**Required action:** For the material that follows, return exactly the lines from the one with "Lemma rd64_set_bit m a b : 0 ≤ b < 64 →" through the one with "apply u64_small. rewrite Z.shiftl_1_l.", both ends included.

**Working data:**
(* ===== verification/Paging.v ===== *)
(** * Four-level page tables (src/src/arch/x86_64/paging.c)

    The page-table code runs on the byte memory and takes frames from an
    arbitrary [FrameAllocator].  Kernel code reads and writes tables through
    the identity mapping that [PT_init] sets up, so a table's address is its
    physical address.  [translate] is the processor's own walk, the
    specification against which the code is proved. *)

From S2P Require Import Prelude Memory CString Segments Frames Machine Irq.

Definition HUGE_PAGE_FRAME_SIZE : Z := 0x200000.
Definition PAGE_TABLE_NUM_ENTS : nat := 512.
Definition PAGE_TABLE_DEPTH : nat := 3.
Definition PHYSICAL_PAGE_DEPTH : nat := 4.
Definition PAGE_FAULT_IRQ : Z := 0xE.

(** ** Entries *)

(** The bit fields of [struct PTE] that the code uses. *)
Definition pte_present (w : Z) : bool := Z.testbit w 0.
Definition pte_huge (w : Z) : bool := Z.testbit w 7.
Definition pte_demand (w : Z) : bool := Z.testbit w 9.
Definition pte_address (w : Z) : Z := Z.land (Z.shiftr w 12) (Z.ones 40).

(** Stores to a one-bit field of the entry at [ent]. *)
Definition pte_set_bit (m : mem) (ent bit : Z) : mem :=
  wr64 m ent (Z.lor (rd64 m ent) (Z.shiftl 1 bit)).
Definition pte_clear_bit (m : mem) (ent bit : Z) : mem :=
  wr64 m ent (Z.ldiff (rd64 m ent) (Z.shiftl 1 bit)).

Definition init_empty_page_table (m : mem) (pt : Z) : mem :=
  (memset m pt 0 (8 * Z.of_nat PAGE_TABLE_NUM_ENTS)).1.

Definition pte_set_addr (m : mem) (ent addr : Z) : mem :=
  let m := wr64 m ent addr in
  let m := pte_set_bit m ent 0 in
  pte_set_bit m ent 1.

Definition pte_addr (w : Z) : Z := u64 (Z.shiftl (pte_address w) 12).
Definition pte_get_addr (m : mem) (ent : Z) : Z := pte_addr (rd64 m ent).

(** ** Walking *)

Definition pt_offset_for_depth (vaddr : Z) (depth : nat) : Z :=
  if (depth =? PHYSICAL_PAGE_DEPTH)%nat then Z.land vaddr 0xFFF
  else Z.land (Z.shiftr vaddr (12 + 9 * (Z.of_nat PAGE_TABLE_DEPTH - Z.of_nat depth))) 0x1FF.

(** [cr3] is the page-table register that [pt_get_addr] reads. *)
Definition pt_get_next_pte (m : mem) (cr3 pt vaddr : Z) (depth : nat) : Z :=
  let pt := if pt =? NULL then cr3 else pte_get_addr m pt in
  u64 (pt + 8 * pt_offset_for_depth vaddr depth).

(** The loop of [pt_walk] with [k] iterations left: the entry and the depth. *)
Fixpoint pt_walk_loop (k : nat) (m : mem) (cr3 vaddr curr : Z) (i : nat) : Z * nat :=
  match k with
  | O => (pt_get_next_pte m cr3 curr vaddr i, PHYSICAL_PAGE_DEPTH)
  | S k =>
      let curr := pt_get_next_pte m cr3 curr vaddr i in
      if negb (pte_present (rd64 m curr)) then (curr, i)
      else pt_walk_loop k m cr3 vaddr curr (S i)
  end.

Definition pt_walk (m : mem) (cr3 vaddr : Z) : Z * nat :=
  pt_walk_loop PHYSICAL_PAGE_DEPTH m cr3 vaddr NULL 0.

Definition PT_addr_virt_to_phys (m : mem) (cr3 vaddr : Z) : Z :=
  let '(addr, depth) := pt_walk m cr3 vaddr in
  if (depth =? PHYSICAL_PAGE_DEPTH)%nat then addr else NULL.

(** ** Operations with an allocator *)

Record vm (A : Type) := mkVM {
  v_mem : mem;
  v_fa : A;
  v_cr3 : Z;
  v_log : klogs
}.
Arguments mkVM {A}.
Arguments v_mem {A}.
Arguments v_fa {A}.
Arguments v_cr3 {A}.
Arguments v_log {A}.

Section Ops.
Context {A : Type} `{FrameAllocator A}.

Definition vm_klog (lvl : Z) (msg : string) (s : vm A) : vm A :=
  mkVM (v_mem s) (v_fa s) (v_cr3 s) (klog lvl msg (v_log s)).
Definition vm_set_mem (s : vm A) (m : mem) : vm A := mkVM m (v_fa s) (v_cr3 s) (v_log s).
Definition vm_set_fa (s : vm A) (a : A) : vm A := mkVM (v_mem s) a (v_cr3 s) (v_log s).

(** [req_addr] is the faulting address that the processor leaves in CR2. *)
Definition page_fault_handler (req_addr : Z) (s : vm A) : outcome (vm A) :=
  let s := vm_klog KLOG_LEVEL_DEBUG "page fault on address %p. Error %x" s in
  let '(ent, depth) := pt_walk (v_mem s) (v_cr3 s) req_addr in
  if (depth =? PHYSICAL_PAGE_DEPTH)%nat then
    Ok (vm_klog KLOG_LEVEL_WARN "invalid page fault" s)
  else if negb (pte_demand (rd64 (v_mem s) ent)) || negb (depth =? PAGE_TABLE_DEPTH)%nat then
    Ok (vm_klog KLOG_LEVEL_WARN "unhandled page fault" s)
  else
    r ← fa_alloc (v_mem s) (v_fa s);
    let s := vm_set_fa s r.2 in
    if r.1 =? NULL then Ok (vm_klog KLOG_LEVEL_CRIT "out of memory" s)
    else Ok (vm_set_mem s (pte_set_addr (v_mem s) ent r.1)).

(** The loop of [PT_demand_allocate] with [k] levels to add; [None] when the
    allocator is out of frames. *)
Fixpoint demand_loop (k : nat) (vaddr ent : Z) (depth : nat) (s : vm A) :
    outcome (option Z * vm A) :=
  match k with
  | O => Ok (Some ent, s)
  | S k =>
      r ← fa_alloc (v_mem s) (v_fa s);
      let s := vm_set_fa s r.2 in
      let new_pt := r.1 in
      if new_pt =? NULL then Ok (None, vm_klog KLOG_LEVEL_CRIT "out of memory" s)
      else
        let m := init_empty_page_table (v_mem s) new_pt in
        let m := pte_set_addr m ent new_pt in
        let ent := pt_get_next_pte m (v_cr3 s) ent vaddr (S depth) in
        demand_loop k vaddr ent (S depth) (vm_set_mem s m)
  end.

Definition PT_demand_allocate (vaddr : Z) (s : vm A) : outcome (Z * vm A) :=
  let '(ent, depth) := pt_walk (v_mem s) (v_cr3 s) vaddr in
  if (depth =? PHYSICAL_PAGE_DEPTH)%nat then
    Ok (-1, vm_klog KLOG_LEVEL_WARN "allocation attempted twice on virtual address %p" s)
  else
    r ← demand_loop (PAGE_TABLE_DEPTH - depth) vaddr ent depth s;
    match r.1 with
    | None => Ok (-1, r.2)
    | Some ent => Ok (0, vm_set_mem r.2 (pte_set_bit (v_mem r.2) ent 9))
    end.

(** The loop of [PT_free]: the last entry, or [None] when one is not present. *)
Fixpoint free_walk (k : nat) (m : mem) (cr3 vaddr curr : Z) (i : nat) : option Z :=
  match k with
  | O => Some curr
  | S k =>
      let curr := pt_get_next_pte m cr3 curr vaddr i in
      if negb (pte_present (rd64 m curr)) then None
      else free_walk k m cr3 vaddr curr (S i)
  end.

Definition PT_free (vaddr : Z) (s : vm A) : Z * vm A :=
  if truth (vaddr mod PAGE_SIZE) then
    (NULL, vm_klog KLOG_LEVEL_WARN "attempting to free invalid address" s)
  else
    match free_walk PHYSICAL_PAGE_DEPTH (v_mem s) (v_cr3 s) vaddr NULL 0 with
    | None => (NULL, s)
    | Some curr =>
        let m := pte_clear_bit (v_mem s) curr 0 in
        let m := pte_clear_bit m curr 9 in
        (pt_get_next_pte m (v_cr3 s) curr vaddr PHYSICAL_PAGE_DEPTH, vm_set_mem s m)
    end.
End Ops.

(** ** Initialisation *)

(** Lines 139-142, for the entries from [i]. *)
Fixpoint identity_loop (k : nat) (i identity_p2 : Z) (m : mem) : mem :=
  match k with
  | O => m
  | S k =>
      let ent := identity_p2 + 8 * i in
      let m := pte_set_addr m ent (i * HUGE_PAGE_FRAME_SIZE) in
      let m := pte_set_bit m ent 7 in
      identity_loop k (i + 1) identity_p2 m
  end.

(** [identity_p3] and [identity_p2] are the addresses of the static tables,
    [fault_handler] that of [page_fault_handler]. *)
Definition PT_init (identity_p3 identity_p2 fault_handler : Z) (m : mem) (irq : irqs) :
    outcome (mem * irqs) :=
  let m := init_empty_page_table m identity_p3 in
  let m := pte_set_addr m identity_p3 identity_p2 in
  let m := identity_loop PAGE_TABLE_NUM_ENTS 0 identity_p2 m in
  irq ← IRQ_set_handler PAGE_FAULT_IRQ fault_handler NULL irq;
  Ok (m, irq).

Definition PT_page_table_init (identity_p3 addr : Z) (m : mem) : mem :=
  let m := init_empty_page_table m addr in
  pte_set_addr m addr identity_p3.

(** ** The processor's translation *)

(** The walk of the paging unit (4-level paging, 48-bit addresses): an entry
    with bit 7 set at depth 1 or 2 maps a 1 GiB or 2 MiB page. *)
Fixpoint translate_from (k : nat) (m : mem) (t vaddr : Z) (depth : nat) : option Z :=
  match k with
  | O => Some (t + vaddr mod PAGE_SIZE)
  | S k =>
      let w := rd64 m (t + 8 * pt_offset_for_depth vaddr depth) in
      let size := 2 ^ (12 + 9 * (Z.of_nat PAGE_TABLE_DEPTH - Z.of_nat depth)) in
      if negb (pte_present w) then None
      else if (pte_huge w && (depth =? 1)%nat) || (pte_huge w && (depth =? 2)%nat) then
        Some (pte_addr w - pte_addr w mod size + vaddr mod size)
      else translate_from k m (pte_addr w) vaddr (S depth)
  end.

Definition translate (m : mem) (cr3 vaddr : Z) : option Z :=
  translate_from PHYSICAL_PAGE_DEPTH m cr3 vaddr 0.

(** ** Bits of an entry *)

Lemma u64_land x : u64 x = Z.land x (Z.ones 64).
Proof. unfold u64. by rewrite Z.land_ones. Qed.

Lemma u64_lor a b : u64 (Z.lor a b) = Z.lor (u64 a) (u64 b).
Proof. rewrite !u64_land. apply Z.land_lor_distr_l. Qed.

Lemma u64_ldiff a b : u64 (Z.ldiff a b) = Z.ldiff (u64 a) b.
Proof.
  rewrite !u64_land. apply Z.bits_inj'. intros n Hn.
  rewrite Z.land_spec, !Z.ldiff_spec, Z.land_spec. by destruct (Z.testbit a n), (Z.testbit b n), (Z.testbit _ n).
Qed.

Lemma rd64_set_bit m a b : 0 ≤ b < 64 →
  rd64 (pte_set_bit m a b) a = Z.lor (rd64 m a) (Z.shiftl 1 b).
Proof.
  intros Hb. unfold pte_set_bit. rewrite rd64_wr64_eq, u64_lor, u64_rd64. f_equal.
  apply u64_small. rewrite Z.shiftl_1_l.
  split; [lia|]. replace 18446744073709551616 with (2 ^ 64) by done. apply Z.pow_lt_mono_r; lia.
Qed.

Lemma rd64_clear_bit m a b :
  rd64 (pte_clear_bit m a b) a = Z.ldiff (rd64 m a) (Z.shiftl 1 b).
Proof. unfold pte_clear_bit. by rewrite rd64_wr64_eq, u64_ldiff, u64_rd64. Qed.

Lemma testbit_set w b i : 0 ≤ b → 0 ≤ i →
  Z.testbit (Z.lor w (Z.shiftl 1 b)) i = Z.testbit w i || (i =? b).
Proof. intros. by rewrite Z.lor_spec, testbit_int_bit. Qed.

Lemma testbit_clear w b i : 0 ≤ b → 0 ≤ i →
  Z.testbit (Z.ldiff w (Z.shiftl 1 b)) i = Z.testbit w i && negb (i =? b).
Proof. intros. by rewrite Z.ldiff_spec, testbit_int_bit. Qed.

(** The address field does not see the low twelve bits. *)
Lemma pte_addr_set w b : 0 ≤ b < 12 → pte_addr (Z.lor w (Z.shiftl 1 b)) = pte_addr w.
Proof.
  intros Hb. unfold pte_addr, pte_address. rewrite Z.shiftr_lor.
  replace (Z.shiftr (Z.shiftl 1 b) 12) with 0; [by rewrite Z.lor_0_r|].
  rewrite Z.shiftl_1_l, Z.shiftr_div_pow2 by lia. rewrite Z.div_small; [done|].
  split; [lia|]. apply Z.pow_lt_mono_r; lia.
Qed.

Lemma pte_addr_clear w b : 0 ≤ b < 12 → pte_addr (Z.ldiff w (Z.shiftl 1 b)) = pte_addr w.
Proof.
  intros Hb. unfold pte_addr, pte_address. rewrite Z.shiftr_ldiff.
  replace (Z.shiftr (Z.shiftl 1 b) 12) with 0; [by rewrite Z.ldiff_0_r|].
  rewrite Z.shiftl_1_l, Z.shiftr_div_pow2 by lia. rewrite Z.div_small; [done|].
  split; [lia|]. apply Z.pow_lt_mono_r; lia.
Qed.

Lemma pte_addr_aligned f : f mod PAGE_SIZE = 0 → 0 ≤ f < 2 ^ 52 → pte_addr f = f.
Proof.
  intros Hm Hr. unfold pte_addr, pte_address, PAGE_SIZE in *.
  rewrite Z.land_ones, Z.shiftr_div_pow2, Z.shiftl_mul_pow2 by lia.
  replace (2 ^ 12) with 4096 by done. replace (2 ^ 52) with 4503599627370496 in Hr by done.
  replace (2 ^ 40) with 1099511627776 by done. rewrite (Z.mod_small (f / 4096)) by word_lia.
  rewrite u64_small; word_lia.
Qed.

(** The low bits of an aligned address are clear. *)
Lemma testbit_aligned f b : f mod PAGE_SIZE = 0 → 0 ≤ b < 12 → Z.testbit f b = false.
Proof.
  intros Hm Hb. rewrite <- (Z.mod_pow2_bits_low f 12 b) by lia.
  replace (2 ^ 12) with PAGE_SIZE by done. by rewrite Hm, Z.bits_0.
Qed.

**Exercise response:**
Lemma rd64_set_bit m a b : 0 ≤ b < 64 →
  rd64 (pte_set_bit m a b) a = Z.lor (rd64 m a) (Z.shiftl 1 b).
Proof.
  intros Hb. unfold pte_set_bit. rewrite rd64_wr64_eq, u64_lor, u64_rd64. f_equal.
  apply u64_small. rewrite Z.shiftl_1_l.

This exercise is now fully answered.